**Data shown:**

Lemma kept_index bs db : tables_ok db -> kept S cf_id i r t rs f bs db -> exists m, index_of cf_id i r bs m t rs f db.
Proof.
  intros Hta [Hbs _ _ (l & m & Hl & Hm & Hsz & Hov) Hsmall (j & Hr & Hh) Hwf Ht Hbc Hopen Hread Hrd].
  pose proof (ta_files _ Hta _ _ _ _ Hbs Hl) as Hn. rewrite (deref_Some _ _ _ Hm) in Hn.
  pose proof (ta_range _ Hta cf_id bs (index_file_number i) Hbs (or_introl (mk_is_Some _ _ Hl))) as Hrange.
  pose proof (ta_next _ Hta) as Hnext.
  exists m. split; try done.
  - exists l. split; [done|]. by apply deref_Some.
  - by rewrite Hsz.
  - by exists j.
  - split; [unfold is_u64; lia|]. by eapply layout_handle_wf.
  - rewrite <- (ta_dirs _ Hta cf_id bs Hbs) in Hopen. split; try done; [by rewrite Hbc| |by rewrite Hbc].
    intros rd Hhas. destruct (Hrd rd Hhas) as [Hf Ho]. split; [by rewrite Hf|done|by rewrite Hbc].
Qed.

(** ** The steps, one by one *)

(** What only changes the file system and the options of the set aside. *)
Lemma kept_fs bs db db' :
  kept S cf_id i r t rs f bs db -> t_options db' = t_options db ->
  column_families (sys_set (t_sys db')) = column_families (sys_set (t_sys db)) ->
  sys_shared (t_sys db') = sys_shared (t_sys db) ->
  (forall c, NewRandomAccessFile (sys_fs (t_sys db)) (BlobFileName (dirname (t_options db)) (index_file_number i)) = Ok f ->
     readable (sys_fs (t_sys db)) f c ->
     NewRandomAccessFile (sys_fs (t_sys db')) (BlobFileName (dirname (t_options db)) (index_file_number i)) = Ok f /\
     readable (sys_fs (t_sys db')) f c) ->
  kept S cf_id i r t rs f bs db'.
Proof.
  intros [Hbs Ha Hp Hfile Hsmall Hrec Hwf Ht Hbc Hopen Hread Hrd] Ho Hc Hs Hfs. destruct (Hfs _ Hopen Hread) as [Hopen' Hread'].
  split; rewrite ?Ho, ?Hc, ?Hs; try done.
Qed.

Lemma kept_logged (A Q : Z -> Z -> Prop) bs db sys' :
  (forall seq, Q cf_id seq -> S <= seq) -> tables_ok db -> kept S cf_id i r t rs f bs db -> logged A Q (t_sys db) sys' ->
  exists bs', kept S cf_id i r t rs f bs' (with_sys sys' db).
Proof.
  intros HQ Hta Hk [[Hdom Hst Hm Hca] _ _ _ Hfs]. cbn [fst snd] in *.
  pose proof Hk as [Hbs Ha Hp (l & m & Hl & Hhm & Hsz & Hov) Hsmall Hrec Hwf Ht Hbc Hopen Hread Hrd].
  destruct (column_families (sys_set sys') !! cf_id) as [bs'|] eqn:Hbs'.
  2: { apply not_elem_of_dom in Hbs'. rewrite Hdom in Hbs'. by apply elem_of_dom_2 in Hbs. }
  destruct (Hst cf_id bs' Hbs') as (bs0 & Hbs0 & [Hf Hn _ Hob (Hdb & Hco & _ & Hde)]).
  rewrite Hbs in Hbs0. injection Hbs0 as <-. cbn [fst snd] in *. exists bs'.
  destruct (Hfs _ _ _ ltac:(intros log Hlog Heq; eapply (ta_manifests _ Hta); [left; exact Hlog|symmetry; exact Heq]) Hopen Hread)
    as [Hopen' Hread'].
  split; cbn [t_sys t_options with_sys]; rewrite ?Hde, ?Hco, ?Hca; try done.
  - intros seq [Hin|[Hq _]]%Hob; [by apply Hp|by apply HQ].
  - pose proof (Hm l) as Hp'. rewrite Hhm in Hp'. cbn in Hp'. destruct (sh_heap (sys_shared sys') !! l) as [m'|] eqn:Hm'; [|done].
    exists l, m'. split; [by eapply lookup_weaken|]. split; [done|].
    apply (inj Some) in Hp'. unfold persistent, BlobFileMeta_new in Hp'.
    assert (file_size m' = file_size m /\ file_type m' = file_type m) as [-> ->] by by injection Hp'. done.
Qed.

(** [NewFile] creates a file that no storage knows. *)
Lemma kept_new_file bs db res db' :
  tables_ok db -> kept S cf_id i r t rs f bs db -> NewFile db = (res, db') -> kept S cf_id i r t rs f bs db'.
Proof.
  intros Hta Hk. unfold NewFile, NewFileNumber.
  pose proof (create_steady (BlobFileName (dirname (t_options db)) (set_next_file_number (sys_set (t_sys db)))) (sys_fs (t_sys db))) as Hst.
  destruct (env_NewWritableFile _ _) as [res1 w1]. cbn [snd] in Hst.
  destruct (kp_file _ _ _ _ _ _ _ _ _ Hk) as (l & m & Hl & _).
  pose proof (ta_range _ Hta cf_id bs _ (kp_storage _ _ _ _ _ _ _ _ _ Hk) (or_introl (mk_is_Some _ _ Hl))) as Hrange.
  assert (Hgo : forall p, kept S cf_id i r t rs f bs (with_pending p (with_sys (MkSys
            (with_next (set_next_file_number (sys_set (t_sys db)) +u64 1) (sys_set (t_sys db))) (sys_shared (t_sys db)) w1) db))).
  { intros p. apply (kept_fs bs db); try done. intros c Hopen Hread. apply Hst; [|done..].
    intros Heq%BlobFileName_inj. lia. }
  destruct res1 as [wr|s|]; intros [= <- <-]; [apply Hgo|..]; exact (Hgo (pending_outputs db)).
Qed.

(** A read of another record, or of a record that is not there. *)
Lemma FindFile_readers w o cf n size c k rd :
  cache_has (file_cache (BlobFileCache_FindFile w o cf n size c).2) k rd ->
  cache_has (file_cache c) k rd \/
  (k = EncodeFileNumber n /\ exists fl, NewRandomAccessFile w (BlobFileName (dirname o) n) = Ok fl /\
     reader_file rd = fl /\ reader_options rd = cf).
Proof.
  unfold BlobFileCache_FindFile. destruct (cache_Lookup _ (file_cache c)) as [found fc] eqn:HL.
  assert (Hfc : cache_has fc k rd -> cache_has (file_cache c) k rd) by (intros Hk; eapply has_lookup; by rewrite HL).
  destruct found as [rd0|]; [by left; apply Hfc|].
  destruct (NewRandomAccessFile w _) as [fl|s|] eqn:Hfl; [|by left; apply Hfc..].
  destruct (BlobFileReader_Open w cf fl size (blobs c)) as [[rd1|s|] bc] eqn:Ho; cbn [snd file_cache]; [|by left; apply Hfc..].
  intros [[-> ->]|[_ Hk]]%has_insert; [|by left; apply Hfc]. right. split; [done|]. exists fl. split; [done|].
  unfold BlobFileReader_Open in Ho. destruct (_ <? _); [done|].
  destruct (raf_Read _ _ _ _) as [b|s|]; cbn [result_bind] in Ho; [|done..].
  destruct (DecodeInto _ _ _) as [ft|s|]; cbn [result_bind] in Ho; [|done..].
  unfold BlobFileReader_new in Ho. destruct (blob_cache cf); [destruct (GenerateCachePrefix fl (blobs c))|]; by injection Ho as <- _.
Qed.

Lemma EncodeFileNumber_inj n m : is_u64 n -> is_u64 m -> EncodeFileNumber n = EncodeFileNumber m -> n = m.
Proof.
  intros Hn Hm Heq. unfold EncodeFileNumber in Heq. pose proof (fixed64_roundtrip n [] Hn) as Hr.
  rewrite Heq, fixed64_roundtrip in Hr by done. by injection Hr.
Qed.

==

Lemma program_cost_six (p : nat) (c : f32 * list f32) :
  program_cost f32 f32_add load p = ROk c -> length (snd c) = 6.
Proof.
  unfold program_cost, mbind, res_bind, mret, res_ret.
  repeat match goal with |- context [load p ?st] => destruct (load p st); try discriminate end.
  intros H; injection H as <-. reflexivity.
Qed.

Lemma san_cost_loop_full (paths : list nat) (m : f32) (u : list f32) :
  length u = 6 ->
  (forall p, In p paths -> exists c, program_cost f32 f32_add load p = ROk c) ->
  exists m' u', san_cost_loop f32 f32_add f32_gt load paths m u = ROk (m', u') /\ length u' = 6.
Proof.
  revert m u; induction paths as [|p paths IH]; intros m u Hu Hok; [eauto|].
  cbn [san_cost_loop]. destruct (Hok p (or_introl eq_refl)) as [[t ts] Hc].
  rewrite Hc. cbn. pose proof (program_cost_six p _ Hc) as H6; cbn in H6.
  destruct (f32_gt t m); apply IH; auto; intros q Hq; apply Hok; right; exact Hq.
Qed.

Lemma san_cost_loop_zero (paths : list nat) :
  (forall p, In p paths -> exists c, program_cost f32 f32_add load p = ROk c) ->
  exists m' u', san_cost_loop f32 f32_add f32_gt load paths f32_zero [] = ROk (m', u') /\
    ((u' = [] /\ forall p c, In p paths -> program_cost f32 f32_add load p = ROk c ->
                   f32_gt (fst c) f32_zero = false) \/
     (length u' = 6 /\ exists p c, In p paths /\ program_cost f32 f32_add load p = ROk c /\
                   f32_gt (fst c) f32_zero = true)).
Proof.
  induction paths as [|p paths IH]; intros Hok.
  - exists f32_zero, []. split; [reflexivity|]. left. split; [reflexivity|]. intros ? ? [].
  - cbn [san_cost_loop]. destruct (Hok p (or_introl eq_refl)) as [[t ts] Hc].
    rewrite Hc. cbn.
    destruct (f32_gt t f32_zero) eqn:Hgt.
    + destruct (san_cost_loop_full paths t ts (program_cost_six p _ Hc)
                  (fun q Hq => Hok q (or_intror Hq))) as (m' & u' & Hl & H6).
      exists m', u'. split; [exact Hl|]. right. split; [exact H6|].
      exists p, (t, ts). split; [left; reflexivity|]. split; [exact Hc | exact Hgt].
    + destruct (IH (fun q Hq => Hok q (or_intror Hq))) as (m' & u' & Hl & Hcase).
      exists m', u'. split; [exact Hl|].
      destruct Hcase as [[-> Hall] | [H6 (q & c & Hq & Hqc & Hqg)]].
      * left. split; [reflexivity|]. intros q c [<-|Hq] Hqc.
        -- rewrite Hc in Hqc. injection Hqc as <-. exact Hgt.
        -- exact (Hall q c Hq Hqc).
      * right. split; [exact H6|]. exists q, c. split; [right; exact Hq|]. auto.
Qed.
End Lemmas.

==

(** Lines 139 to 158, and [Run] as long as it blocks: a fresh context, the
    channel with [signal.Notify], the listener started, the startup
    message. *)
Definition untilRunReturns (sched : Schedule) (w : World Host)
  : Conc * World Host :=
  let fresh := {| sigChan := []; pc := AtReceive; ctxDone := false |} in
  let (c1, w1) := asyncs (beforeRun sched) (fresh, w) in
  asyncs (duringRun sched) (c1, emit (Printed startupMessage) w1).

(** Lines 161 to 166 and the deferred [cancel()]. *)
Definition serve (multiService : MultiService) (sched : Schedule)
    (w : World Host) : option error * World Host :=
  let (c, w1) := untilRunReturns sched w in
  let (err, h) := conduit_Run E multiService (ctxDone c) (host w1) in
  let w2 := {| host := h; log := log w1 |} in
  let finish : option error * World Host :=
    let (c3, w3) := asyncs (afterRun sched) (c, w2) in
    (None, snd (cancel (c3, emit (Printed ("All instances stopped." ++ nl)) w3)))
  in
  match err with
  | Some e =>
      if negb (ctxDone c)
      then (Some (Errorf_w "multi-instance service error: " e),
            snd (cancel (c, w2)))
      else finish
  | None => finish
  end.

**Work request:** Using the material above, count the lines containing the word "finish". Reply with the number alone.

**Output of the exercise:** 3